This dissertation provides a study of synchronization and quantization issues in implementing a multistage receiver in fixed-point Digital Signal Processing (DSP) hardware. Current multistage receiver analysis has neglected the effects of synchronization and quantization; however, these effects can degrade system performance and therefore decrease overall system capacity. The first objective is to analyze and simulate various effects of synchronization in a multistage system. These effects include the effect of unsynchronized users on the bit error rate (BER) of synchronized users, and determining whether interference cancellation can be used to improve the synchronization time. This information is used to determine whether synchronization will limit overall system capacity.
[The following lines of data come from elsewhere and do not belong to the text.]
Lemma retained_op k v x X cap ttl o l : cop_key o ≠ k →
  (0 < cap → Z.of_nat (size ({[cop_key o]} ∪ X)) < cap) →
  retained k v x X l → retained k v x ({[cop_key o]} ∪ X) (lru_op cap ttl o l).1.
Proof.
  intros Hne Hcap H. pose proof (retained_mono k v x X ({[cop_key o]} ∪ X) l ltac:(set_solver) H) as Hm.
  destruct o as [now q|now q w|now q load]; simpl in *.
  - unfold lru_Get. destruct (lru_find q l) as [[[k' w] y]|] eqn:Hf; [|done].
    assert (k' = q) as ->.
    { unfold lru_find in Hf. apply fmap_Some in Hf as ([n z] & Hz & Heq). simpl in Heq. subst z.
      by apply list_find_Some in Hz as (_ & Hz & _). }
    case_test; simpl; [by apply retained_remove|by apply retained_push].
  - by apply retained_Set.
  - assert (retained k v x ({[q]} ∪ X) (match load with
      | Err err => (l, Err err, true) | Ok w => (lru_Set cap ttl now q w l, Ok w, true) end
      : lru V * result E V * bool).1.1) as Hmiss.
    { destruct load; simpl; [by apply retained_Set|done]. }
    unfold lru_load. destruct (lru_find q l) as [[[k' w] y]|] eqn:Hf; [|by destruct load].
    assert (k' = q) as ->.
    { unfold lru_find in Hf. apply fmap_Some in Hf as ([n z] & Hz & Heq). simpl in Heq. subst z.
      by apply list_find_Some in Hz as (_ & Hz & _). }
    case_test; simpl; [by apply retained_push|by destruct load].
Qed.

(** The keys of the operations that go to the shard [i]. *)
Definition shard_keys (i : nat) (ops : list cop) : gset string :=
  list_to_set (filter (fun q => route q = i) (cop_key <$> ops)).

Lemma retained_run k v x cap ttl ops X a :
  Forall (fun o => cop_key o ≠ k) ops →
  (0 < cap → Z.of_nat (size (shard_keys (route k) ops ∪ X)) < cap) →
  retained k v x X (a (route k)) →
  retained k v x (shard_keys (route k) ops ∪ X) ((spec_run cap ttl ops a).1 (route k)).
Proof.
  intros Hne. revert X a. induction Hne as [|o ops Ho Hops IH]; intros X a Hcap H; simpl.
  { eapply retained_mono; [|exact H]. set_solver. }
  unfold spec_op. pose proof (retained_op k v x X cap ttl o (a (route (cop_key o))) Ho) as Hop.
  destruct (lru_op cap ttl o (a (route (cop_key o)))) as [l' r].
  destruct (decide (route (cop_key o) = route k)) as [He|He].
  - assert (shard_keys (route k) (o :: ops) ∪ X = shard_keys (route k) ops ∪ ({[cop_key o]} ∪ X)) as Heq.
    { unfold shard_keys. rewrite fmap_cons, filter_cons_True by done. set_solver. }
    rewrite Heq in *. specialize (IH ({[cop_key o]} ∪ X) (<[route (cop_key o) := l']> a) Hcap).
    destruct (spec_run cap ttl ops _) as [a' rs]. apply IH. rewrite He, fn_lookup_insert.
    apply Hop; [|by rewrite He]. intros Hp. specialize (Hcap Hp).
    pose proof (subseteq_size ({[cop_key o]} ∪ X) (shard_keys (route k) ops ∪ ({[cop_key o]} ∪ X))
      ltac:(set_solver)). lia.
  - assert (shard_keys (route k) (o :: ops) = shard_keys (route k) ops) as Heq.
    { unfold shard_keys. by rewrite fmap_cons, filter_cons_False. }
    rewrite Heq in *. specialize (IH X (<[route (cop_key o) := l']> a) Hcap).
    destruct (spec_run cap ttl ops _) as [a' rs]. apply IH. by rewrite fn_lookup_insert_ne.
Qed.

(** Keys are unique in a list that a shard represents. *)
Lemma retained_new cap ttl t k v c a : csim cap ttl c a →
  retained k v (t + ttl) ∅ (lru_Set cap ttl t k v (a (route k))).
Proof.
  intros (Hlen & _ & Hsh).
  destruct (lookup_lt_is_Some_2 (c_shards c) (route k)) as [s Hs]; [rewrite Hlen; apply route_lt|].
  destruct (Hsh _ s Hs) as (Hr & _ & _).
  assert (retained k v (t + ttl) ∅ ((k, v, t + ttl) :: lru_remove k (a (route k)))) as H.
  { split.
    - rewrite fmap_cons, remove_keys_lru. apply NoDup_cons.
      split; [by intros [? _]%list_elem_of_filter|]. apply NoDup_filter. by eapply repr_nodup.
    - exists [], (lru_remove k (a (route k))). split; [done|]. by intros y ?%elem_of_nil. }
  unfold lru_Set. case_test; zbool; [|done]. apply retained_take; [rewrite size_empty; lia|done].
Qed.
End ops.
Arguments cop : clear implicits.
Arguments cres : clear implicits.

(** ** Main results *)

Section theorems.
Context {V E : Type}.

(** C31: The sharded cache (maps, linked lists and eviction) implements 256
independent LRU lists with expiry: every sequence of operations on a new
cache gives the results of the abstract caches, and every shard holds at most
its capacity. *)
Theorem Cache_refines_LRU (cap ttl : Z) (ops : list (cop V E)) :
  let '(c, rs) := Cache_run ops (newCache cap ttl) in
  rs = Some <$> (spec_run cap ttl ops (fun _ => [])).2 ∧
  ∀ i s, c_shards c !! i = Some s → 0 < cap → Z.of_nat (size (sh_items s)) ≤ cap.
Proof.
  pose proof (csim_run cap ttl ops _ _ (csim_new cap ttl)) as H.
  destruct (Cache_run _ _) as [c rs], (spec_run _ _ _ _) as [a rs']. destruct H as [-> (_ & _ & Hsh)].
  split; [done|]. intros i s Hs Hp. destruct (Hsh i s Hs) as (Hr & Hc & _).
  rewrite (repr_size s _ Hr). by apply Hc.
Qed.

(** Retention: after [Set k v], whatever happened before, a [Get] of [k]
returns [v] until it expires, and a concurrent [GetOrLoad] returns it without
calling [load], as long as the other operations since then touched fewer than
[capacity] distinct keys of its shard. *)
Theorem Cache_retains (cap ttl : Z) (hist ops : list (cop V E)) (t now : Z) (k : string) (v : V)
    (load : result E V) :
  Forall (fun o => cop_key o ≠ k) ops →
  (0 < cap → Z.of_nat (size (shard_keys (route k) ops)) < cap) → now < t + ttl →
  let c := (Cache_run ops (Cache_run [CSet t k v : cop V E] (Cache_run hist (newCache cap ttl)).1).1).1 in
  (Cache_op (E := E) (CGet now k) c).2 = Some (RGet (E := E) (Some v)) ∧
  (Cache_op (CLoad now k load) c).2 = Some (RLoad (Ok v) false).
Proof.
  intros Hne Hcap Hnow.
  pose proof (csim_run cap ttl hist _ _ (csim_new cap ttl)) as H0.
  destruct (Cache_run hist _) as [c0 rs0], (spec_run _ _ hist _) as [a0 rs0'], H0 as [_ H0].
  pose proof (retained_new cap ttl t k v c0 a0 H0) as Hret.
  pose proof (csim_run cap ttl [CSet t k v : cop V E] _ _ H0) as H1. cbn [fst] in *.
  destruct (Cache_run [_ : cop V E] c0) as [c1 rs1], (spec_run _ _ [_ : cop V E] _) as [a1 rs1'] eqn:E1, H1 as [_ H1].
  simpl in E1. unfold spec_op in E1. simpl in E1. injection E1 as <- _. cbn [fst].
  pose proof (retained_run k v (t + ttl) cap ttl ops ∅
    (<[route k := lru_Set cap ttl t k v (a0 (route k))]> a0) Hne) as Hrun.
  rewrite fn_lookup_insert, union_empty_r_L in Hrun. specialize (Hrun Hcap Hret).
  pose proof (csim_run cap ttl ops _ _ H1) as H2.
  destruct (Cache_run ops c1) as [c2 rs2], (spec_run _ _ ops _) as [a2 rs2'], H2 as [_ H2]. cbn [fst] in *.
  apply retained_find in Hrun.
  pose proof (csim_op cap ttl c2 a2 (CGet now k : cop V E) H2) as Hg.
  pose proof (csim_op cap ttl c2 a2 (CLoad now k load) H2) as Hl.
  unfold spec_op in Hg, Hl. simpl in Hg, Hl. unfold lru_Get in Hg. unfold lru_load in Hl.
  rewrite Hrun in Hg, Hl. rewrite (proj2 (Z.ltb_ge _ _)) in Hg by lia.
  rewrite (proj2 (Z.ltb_lt _ _)) in Hl by lia.
  destruct (Cache_op (CGet now k : cop V E) c2), (Cache_op (CLoad now k load) c2). naive_solver.
Qed.
End theorems.
(* ===== verification/Gateway.v ===== *)
(** * fintech-gateway-go/internal/{gateway,waf,auth,pool}: the request pipeline

WAF, routing, rate limit, authentication, and the cached or direct proxying
with retries.  The pipeline is composed from the load balancer, the breaker
and the cache of the other files.  What leaves the process is a parameter: the
reply of a backend to an attempt ([proxy]), the compiled regular expressions
of the WAF, the token verification, the rate limiter, and the clock. *)

From Stdlib Require Import ZArith Lia.
From stdpp Require Import base gmap strings fin_maps functions list.
From S2P Require Import Prelude Breaker TTLCache LoadBalancer.

Open Scope Z_scope.

(* [base] fintech-gateway-go/internal *)

(** ** Responses and recorders *)

(* [go] gateway/gateway.go:169-173 cachedResponse *)
Record cachedResponse : Type := mkResp {
  r_status : Z; r_header : list (string * list string); r_body : string }.

(** [rec_body] is [None] once the buffer went back to the pool. *)
(* [go] gateway/recorder.go:15-20 responseRecorder *)
Record responseRecorder : Type := mkRec {
  rec_header : list (string * list string); rec_status : Z; rec_body : option string;
  rec_wroteHeader : bool }.

(** [live] counts the buffers taken from the pool and not returned. *)
(* [go] gateway/recorder.go:22-24 newResponseRecorder *)
Definition newResponseRecorder (live : Z) : responseRecorder * Z :=
  (mkRec [] 200 (Some "") false, live + 1).

(* [go] gateway/recorder.go:28-33 responseRecorder.WriteHeader *)
Definition WriteHeader (code : Z) (r : responseRecorder) : responseRecorder :=
  if rec_wroteHeader r then r else mkRec (rec_header r) code (rec_body r) true.

(* [go] gateway/recorder.go:35-40 responseRecorder.Write *)
Definition Write (b : string) (r : responseRecorder) : responseRecorder :=
  let r' := if rec_wroteHeader r then r else WriteHeader 200 r in
  mkRec (rec_header r') (rec_status r') ((fun s => s +:+ b) <$> rec_body r') (rec_wroteHeader r').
Both analytical and simulation techniques are presented. The second objective is to study the effects of quantization on the performance of the multistage receiver. A DSP implementation of a practical receiver will require a DSP chip with a fewer number of bits than the computer chips typically used in simulation of receiver performance. Therefore, the DSP implementation performs poorer than the simulation results predict. In addition, a fixed-point implementation is often favored over a floating-point implementation, due to the high processing requirements necessitated by the high chip rate. This further degrades performance because of the limited dynamic range available with fixed-point arithmetic. The performance of the receiver using a fixed-point implementation is analyzed and simulated.

We also relate these topics to other important issues in the hardware implementation of multistage receivers, including the effects of frequency offsets at the receiver and developing a multiuser air protocol interface (API). This dissertation represents a contribution to the ongoing hardware development effort in multistage receivers at Virginia Tech.